[comp.dsp] A simple, practical sound board

ergo@netcom.UUCP (Isaac Rabinovitch) (10/31/90)

I'm no audio ham, but I occasionally need to record and dub various
people talking about various things.  There seem to be a lot of
PC-compatible sound boards all of a sudden, and I'm struck by how
convenient it would be to be able to record and edit on a winchester
disk.  But costs vary by a couple of orders of magnitude, and
presumably quality does to.  Recommendations?  I need to be able to
get an hour into a megabyte with a sound quality at least equal to a
cheap walkman.  Is this doable for less than a month's rent?
-- 

ergo@netcom.uucp			Isaac Rabinovitch
netcom!ergo@apple.com			Silicon Valley, CA
{apple,amdahl,claris}!netcom!ergo

WISE SAYING NEEDED.  Must reflect positive human values.  Gentle humor a
plus.  Cuties, pseudo-quotations, and jingoistic proverbs need not apply.

poser@csli.Stanford.EDU (Bill Poser) (10/31/90)

There is no way you can get an hour of speech into a megabyte
with reasonable quality if you just digitize waveforms. Suppose
you sample at a resolution of 8 bits, which is the resolution of
the cheapo ADDACs you can buy for PCs and Macs. For research
purposes and hi-fi people use higher resolution.  That means your
megabyte gets you 1024000 samples. At 3600 seconds in an hour,
that means 284.44 samples per second is the maximum sampling rate
you can use. The corresponding Nyquist frequency is 142.22 Hz,
meaning that you can only represent frequencies below this level.
This is WAY too low. For music people use sampling rates around
44K samples/sec in order to get frequencies up to over 20KHz. For
speech you don't need anything that high. For speech research we
typically sample at 20K samples/sec and low pass filter at 8KHz.
That covers everything significant for speech.  For some purposes
we sample at 10KHz with low-pass filtering at 4KHz.  Engineers
often sample at 8K samples/sec because they expect to be working
with telephone speech, which is limited to the region below about
3200 Hz. Already we're talking about degraded, though
intelligible, speech. So you can see that if you just want to
record and edit waveforms, there is no way you can cram an hour
of speech into a megabyte.  To store speech at around 2000
bits/second as you wish to do is possible but requires non-trivial
coding, and I'm not sure that you will like the quality that
results. I think you're going to need a bigger disk.

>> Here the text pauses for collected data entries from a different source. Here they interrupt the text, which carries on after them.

(** C6, counterexample.  With the filter [noext] the processor is in strict
    mode; the path [/a] has no extension, and the blacklist filter keeps it,
    in both implementations: the URL [http://h/a] is kept. *)
Lemma blacklist_strict_counterexample :
  strict (processor_with ["noext"]) = true
  ∧ hasExtension "/a" = false
  ∧ getExtension ascii_ToLower "/a" = ""
  ∧ checkBlacklist ascii_ToLower (processor_with ["noext"]) "/a" = true
  ∧ BlacklistFilter_Apply ascii_ToLower "/a" (mkMeta true defaultBlacklist vulnParams) = true
  ∧ (Process ascii_ToLower plain_Parse (processor_with ["noext"]) "http://h/a").1 = true.
Proof. by vm_compute. Qed.

Lemma canonical_line_witness :
  let r := Process_all ascii_ToLower plain_Parse NewProcessor_keepSlash
             ["http://h/a/"; "http://h/a"] in
  r.1 = [true; true]
  ∧ paths_of r.2 "http://h" !! "/a/" = Some []
  ∧ paths_of r.2 "http://h" !! "/a" = Some [].
Proof.
  destruct (canonical_line ascii_ToLower plain_Parse) as (_ & _ & _ & _ & _ & Hex).
  apply Hex; by vm_compute.
Defined.

Lemma enumerations_agree_witness :
  let p := (Process_all ascii_ToLower plain_Parse NewProcessor_nil
              ["http://h/a/1"; "http://g/p?a=1&b=2"; "http://h/p"; "http://h/q?a=1"]).2 in
  let v := canonical_view (urlMap p) in
  Count_on v = length (Results_on v)
  ∧ Count_on v = length (store_entries (urlMap p)).
Proof.
  intros p v.
  destruct (enumerations_agree p (Count_on v) (Results_on v) ""
              (WriteResults_on v "")) as (H1 & H2 & _);
    [exists v; split; [apply canonical_view_ok|reflexivity]..|].
  split; [exact H1|exact H2].
Defined.

(** The enumerations on a store with four retained combinations. *)
Example enumerations_example :
  let p := (Process_all ascii_ToLower plain_Parse NewProcessor_nil
              ["http://h/a/1"; "http://g/p?a=1"; "http://h/p"; "http://h/q?a=1"]).2 in
  let v := canonical_view (urlMap p) in
  Count_on v = 4
  ∧ Results_on v ≡ₚ ["http://h/a/1"; "http://g/p?a=1"; "http://h/p"; "http://h/q?a=1"]
  ∧ WriteResults_on v ("" : Buffer) = Done (unlines (Results_on v))
  ∧ WriteResults_on v (("", 2) : LimitedWriter)
    = Failed (unlines (take 2 (Results_on v)), 0).
Proof.
  vm_compute. split_and!; try done.
  apply (bool_decide_unpack _). by vm_compute.
Qed.

(** * Witnesses of the further properties *)

Lemma processing_only_adds_witness :
  let p := (Process ascii_ToLower plain_Parse NewProcessor_nil "http://h/p?a=1").2 in
  let p' := (Process_all ascii_ToLower plain_Parse p ["http://h/p?b=2"; "junk"]).2 in
  (∃ more, paths_of p' "http://h" !! "/p" = Some ([paramsToMap "a=1"] ++ more)
           ∧ length more ≤ 2)
  ∧ contentPrefixes p `prefix_of` contentPrefixes p'
  ∧ paramsSeen p ⊆ paramsSeen p' ∧ patternsSeen p ⊆ patternsSeen p'
  ∧ opts p' = opts p ∧ extList p' = extList p ∧ filters p' = filters p
  ∧ strict p' = strict p ∧ keepSlash p' = keepSlash p.
Proof.
  intros p.
  apply (processing_only_adds ascii_ToLower plain_Parse p
           ["http://h/p?b=2"; "junk"] "http://h" "/p" [paramsToMap "a=1"]).
  by vm_compute.
Defined.

Lemma filter_chain_conjunction_witness :
  let p := processor_with ["hasparams"; "hasext"] in
  applyFilters_loop ascii_ToLower ["hasparams"; "hasext"] p "/a.php" ∅
  = applyFilters_loop ascii_ToLower ["hasparams"] p "/a.php" ∅
  ∧ applyFilters_loop ascii_ToLower ["hasparams"; "hasext"] p "/a.php" (paramsToMap "a=1")
    = (true, p).
Proof.
  intros p. split.
  - apply (filter_chain_conjunction ascii_ToLower ["hasparams"] ["hasext"] p "/a.php" ∅).
    by vm_compute.
  - apply (filter_chain_conjunction ascii_ToLower ["hasparams"; "hasext"] [] p "/a.php"
             (paramsToMap "a=1")).
    apply (bool_decide_unpack _). by vm_compute.
Defined.

Lemma rejected_by_one_filter_witness :
  let p := processor_with ["hasparams"] in
  let u := mkURL "http" "h" "/a" "" in
  (processURL ascii_ToLower p u).1 = false
  ∧ urlMap (processURL ascii_ToLower p u).2 = urlMap p
  ∧ paramsSeen (processURL ascii_ToLower p u).2 = paramsSeen p
  ∧ patternsSeen (processURL ascii_ToLower p u).2 = patternsSeen p.
Proof.
  intros p u.
  apply (rejected_by_one_filter ascii_ToLower plain_Parse p u "hasparams");
    [apply (bool_decide_unpack _); by vm_compute|done|by vm_compute].
Defined.

Lemma contradictory_filters_witness :
  (processURL ascii_ToLower (processor_with ["hasext"; "noext"])
     (mkURL "http" "h" "/a.php" "a=1")).1 = false.
Proof.
  apply (contradictory_filters ascii_ToLower plain_Parse). right. left.
  split; apply (bool_decide_unpack _); by vm_compute.
Defined.

Lemma cached_prefix_locks_witness :
  let p := (Process ascii_ToLower plain_Parse NewProcessor_nil "http://h/blog/x").2 in
  (processURL ascii_ToLower
     (Process_all ascii_ToLower plain_Parse p ["http://h/docs/y"]).2
     (mkURL "http" "g" "/blog/z" "q=1")).1 = false.
Proof.
  intros p.
  apply (cached_prefix_locks ascii_ToLower plain_Parse p _ "/blog");
    [apply (bool_decide_unpack _); by vm_compute..|by vm_compute].
Defined.

Lemma stored_sets_differ_by_name_witness :
  let p' := (Process_all ascii_ToLower plain_Parse NewProcessor_nil
               ["http://h/p?a=1"; "http://h/p?a=2"; "http://h/p?a=1&b=2"]).2 in
  let params := paramsToMap "a=1&b=2" in
  (∃ key, key ∈ dom params
          ∧ ∀ earlier, earlier ∈ [paramsToMap "a=1"] → key ∉ dom earlier)
  ∧ (params ∉ [paramsToMap "a=1"]) ∧ params ≠ ∅
  ∧ dom params ⊆ paramsSeen p'.
Proof.
  intros p' params.
  apply (stored_sets_differ_by_name ascii_ToLower plain_Parse NewProcessor_nil
           ["http://h/p?a=1"; "http://h/p?a=2"; "http://h/p?a=1&b=2"]
           "http://h" "/p" [paramsToMap "a=1"; params] [paramsToMap "a=1"] []);
    by vm_compute.
Defined.

Lemma numeric_patterns_taken_once_witness :
  "http://h" = "http://h" ∧ "/a/1" = "/a/1".
Proof.
  apply (numeric_patterns_taken_once ascii_ToLower plain_Parse NewProcessor_nil
           ["http://h/a/1"; "http://g/a/2"] "http://h" "/a/1" "http://h" "/a/1");
    try (apply (bool_decide_unpack _)); by vm_compute.
Defined.

Lemma stored_path_decision_witness :
  let p := (Process_all ascii_ToLower plain_Parse NewProcessor_nil ["http://h/p?a=1"]).2 in
  let u := mkURL "http" "h" "/p" "a=1&b=2" in
  (processURL ascii_ToLower p u).1
  = bool_decide (0 < size (paramsToMap "a=1&b=2"))
    && compareParams [paramsToMap "a=1"] (paramsToMap "a=1&b=2").
Proof.
  intros p u.
  apply (stored_path_decision ascii_ToLower plain_Parse p u [paramsToMap "a=1"]);
    [|by vm_compute..].
  apply (Process_all_invariant ascii_ToLower plain_Parse params_ok).
  - intros q v Hq. by apply (params_ok_step ascii_ToLower plain_Parse).
  - apply params_ok_empty. by vm_compute.
Defined.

am42+@andrew.cmu.edu (Alexander Paul Morris) (11/01/90)

If you want anything that sounds even like a cheap walkman (in mono)
you'll need way more than a megabyte for 1 hour.  1 meg may work for
about 1.5 to 2 minutes with almost cheap walkman sound.  If you can
prove me far wrong on this, please do, as I'd be interested in
discovering a way to do such a thing!

    Alexander Morris           ... Be excellent to each other,
    Carnegie Mellon                my excellent friends ...

ergo@netcom.UUCP (Isaac Rabinovitch) (11/02/90)

All right, my goal of an hour of sound in a megabyte betrayed my
ignorance of signal theory.  So let's bump up the space requirement by
an order of magnitude.  Are we into the real world yet?
-- 

ergo@netcom.uucp			Isaac Rabinovitch
netcom!ergo@apple.com			Silicon Valley, CA
{apple,amdahl,claris}!netcom!ergo

WISE SAYING NEEDED.  Must reflect positive human values.  Gentle humor a
...  
Hey, it was a JOKE!

poser@csli.Stanford.EDU (Bill Poser) (11/02/90)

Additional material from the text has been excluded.